-------- RECORDED DATA --------

(** * GinMetric: the [ginprom] Prometheus middleware for gin

    A shallow embedding of package [ginprom] (the metric declarations, the
    uptime ticker [recordUpTime], the request-size estimator
    [calcRequestSize], the options [PromOpts] with [checkLabel], and the
    handler built by [PromMiddleware]) together with the properties the
    design document states about them.

    Conventions.
    - Go's [int] and [int64] are 64-bit two's complement integers: a value
      is a [Z] and every addition is followed by [wrap64].
    - Go's [float64] is [spec_float] at precision 53 and maximal exponent
      1024, with the rounding functions of the Standard Library.
    - A Go pointer that may be nil is an [option]; dereferencing nil panics.
    - Code that mutates the process state runs in the monad [M], a state
      monad over [World] whose outcome is a value or a panic; the state
      reached when a panic is raised is kept, since the updates made before
      the panic stay in the registry.
    - Packages the source imports ([regexp], [net/url]) enter as Section
      variables; [prometheus], [time] and [strconv] are modelled by the
      small part of their contract that the source uses. *)

From Stdlib Require Import ZArith Lia.
From Stdlib Require Import Floats.SpecFloat.
From stdpp Require Import gmap strings list fin_maps pretty.

Local Open Scope Z_scope.

(* ===================================================================== *)
(** ** Machine integers and floats *)
(* ===================================================================== *)

Module Int64.

Definition min_int : Z := - 2 ^ 63.
Definition max_int : Z := 2 ^ 63 - 1.

(** The value a 64-bit register holds after an arithmetic result [x]. *)
Definition wrap64 (x : Z) : Z := (x + 2 ^ 63) mod 2 ^ 64 - 2 ^ 63.

Definition in_range (x : Z) : Prop := min_int <= x <= max_int.

(** [a + b] on [int]. *)
Definition add (a b : Z) : Z := wrap64 (a + b).

(** [a - b] on [int64]. *)
Definition sub (a b : Z) : Z := wrap64 (a - b).

End Int64.

Module Float64.

Definition prec : Z := 53.
Definition emax : Z := 1024.

Definition float64 : Type := spec_float.

Definition zero : float64 := S754_zero false.

(** The conversion [float64(n)] of an integer: round to nearest, ties to
    even. *)
Definition of_int (n : Z) : float64 := binary_normalize prec emax n 0 false.

Definition add (x y : float64) : float64 := SFadd prec emax x y.
Definition div (x y : float64) : float64 := SFdiv prec emax x y.
Definition leb (x y : float64) : bool := SFleb x y.
Definition ltb (x y : float64) : bool := SFltb x y.

(** [x >= 0] as Go evaluates it: false on NaN, true on both zeros. *)
Definition nonneg (x : float64) : Prop := leb zero x = true.

End Float64.

Abbreviation float64 := Float64.float64.

(** [len(s)] of a Go string: its number of bytes, as an [int]. *)
Definition len (s : string) : Z := Z.of_nat (String.length s).

(* ===================================================================== *)
(** ** Outcomes: a value or a panic *)
(* ===================================================================== *)

Inductive Outcome (A : Type) : Type :=
| Ok (a : A)
| Panic (msg : string).
Arguments Ok {A} a.
Arguments Panic {A} msg.

Definition nil_dereference : string :=
  "invalid memory address or nil pointer dereference".

(** [*p] for a pointer [p]. *)
Definition deref {A : Type} (p : option A) : Outcome A :=
  match p with
  | Some a => Ok a
  | None => Panic nil_dereference
  end.

Definition obind {A B : Type} (o : Outcome A) (k : A -> Outcome B) : Outcome B :=
  match o with
  | Ok a => k a
  | Panic msg => Panic msg
  end.

Definition is_Ok {A : Type} (o : Outcome A) : Prop := exists a, o = Ok a.

(* ===================================================================== *)
(** ** The data the middleware reads: [url.URL], [http.Request],
       [gin.Context] *)
(* ===================================================================== *)

(** [url.URL], with the fields a request line fills. *)
Record url_URL : Type := {
  Scheme   : string;
  Path     : string;
  RawQuery : string
}.

(** [http.Request], with the fields [calcRequestSize] and the handler
    read.  [Header] is a [map[string][]string]. *)
Record http_Request : Type := {
  URL           : option url_URL;        (* *url.URL *)
  Method        : string;
  Proto         : string;
  Header        : gmap string (list string);
  Host          : string;
  ContentLength : Z                      (* int64 *)
}.

(** [gin.ResponseWriter]: what [Status()] and [Size()] report. *)
Record gin_ResponseWriter : Type := {
  Status : Z;                            (* int *)
  Size   : Z                             (* int; -1 when nothing was written *)
}.

(** [gin.Context]. *)
Record gin_Context : Type := {
  Request : option http_Request;         (* *http.Request *)
  Writer  : gin_ResponseWriter
}.

(* ===================================================================== *)
(** ** [calcRequestSize] *)
(* ===================================================================== *)

Section SizeEstimator.

(** The method [String] of [url.URL], from package [net/url]. *)
Variable URL_String : url_URL -> string.

(** The inner loop [for _, value := range values { size += len(value) }]. *)
Definition add_values (size : Z) (values : list string) : Z :=
  foldl (fun size value => Int64.add size (len value)) size values.

(** One iteration of [for name, values := range r.Header]. *)
Definition add_header (size : Z) (entry : string * list string) : Z :=
  add_values (Int64.add size (len entry.1)) entry.2.

(** The loop over [r.Header], visiting the entries in the order
    [entries]. *)
Definition range_Header (size : Z) (entries : list (string * list string)) : Z :=
  foldl add_header size entries.
(** X8. What [save_result] writes, [_find_last_processed_url] reads
    back: after a result for the identifier [x] of length [L] has been
    saved to a ledger that has its header row, the resume point for
    length [L] is [x], provided no field of the ledger or of the new
    record is over the field size limit of [csv]. *)
Theorem saved_identifier_is_resume_point (strftime : nat → str) (sc : scanner)
    (L : nat) (x destination_url status : str) (header : row)
    (records : list row) :
  (0 < L)%nat → identifier L x →
  output_file sc = Some (header :: records) →
  readable (header :: records) = true →
  row_readable [lit "https://goo.gl/" ++ x; destination_url; status;
                strftime (clock sc)] = true →
  skip_404 sc && not_found_status status = false →
  _find_last_processed_url
    (save_result strftime sc (lit "https://goo.gl/" ++ x) destination_url status)
    L
  = Some x.
Proof.
  intros HL [Hlen Hv] Hfile Hread Hrow Hskip.
  unfold save_result. rewrite Hskip.
  unfold _find_last_processed_url, append_row. cbn [output_file].
  rewrite Hfile. cbn [default from_option id app].
  unfold readable in Hread. cbn [forallb] in Hread.
  apply andb_true_iff in Hread as [Hhead Hrest].
  rewrite Hhead, read_records_fold, forallb_app, Hrest.
  cbn [forallb]. rewrite Hrow. cbn [andb].
  rewrite fold_last_url_step, omap_app, filter_app, last_app.
  rewrite (omap_singleton _ _ x (record_identifier_short_url x _ Hv)).
  rewrite filter_cons, decide_True by done. rewrite filter_nil. cbn [last].
  destruct x; [simpl in Hlen; lia|done].
Qed.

--------

Wherever the word "entries" appears in the data, return the whole line.

(** The loop over [r.Header], visiting the entries in the order
    [entries]. *)
Definition range_Header (size : Z) (entries : list (string * list string)) : Z :=
  foldl add_header size entries.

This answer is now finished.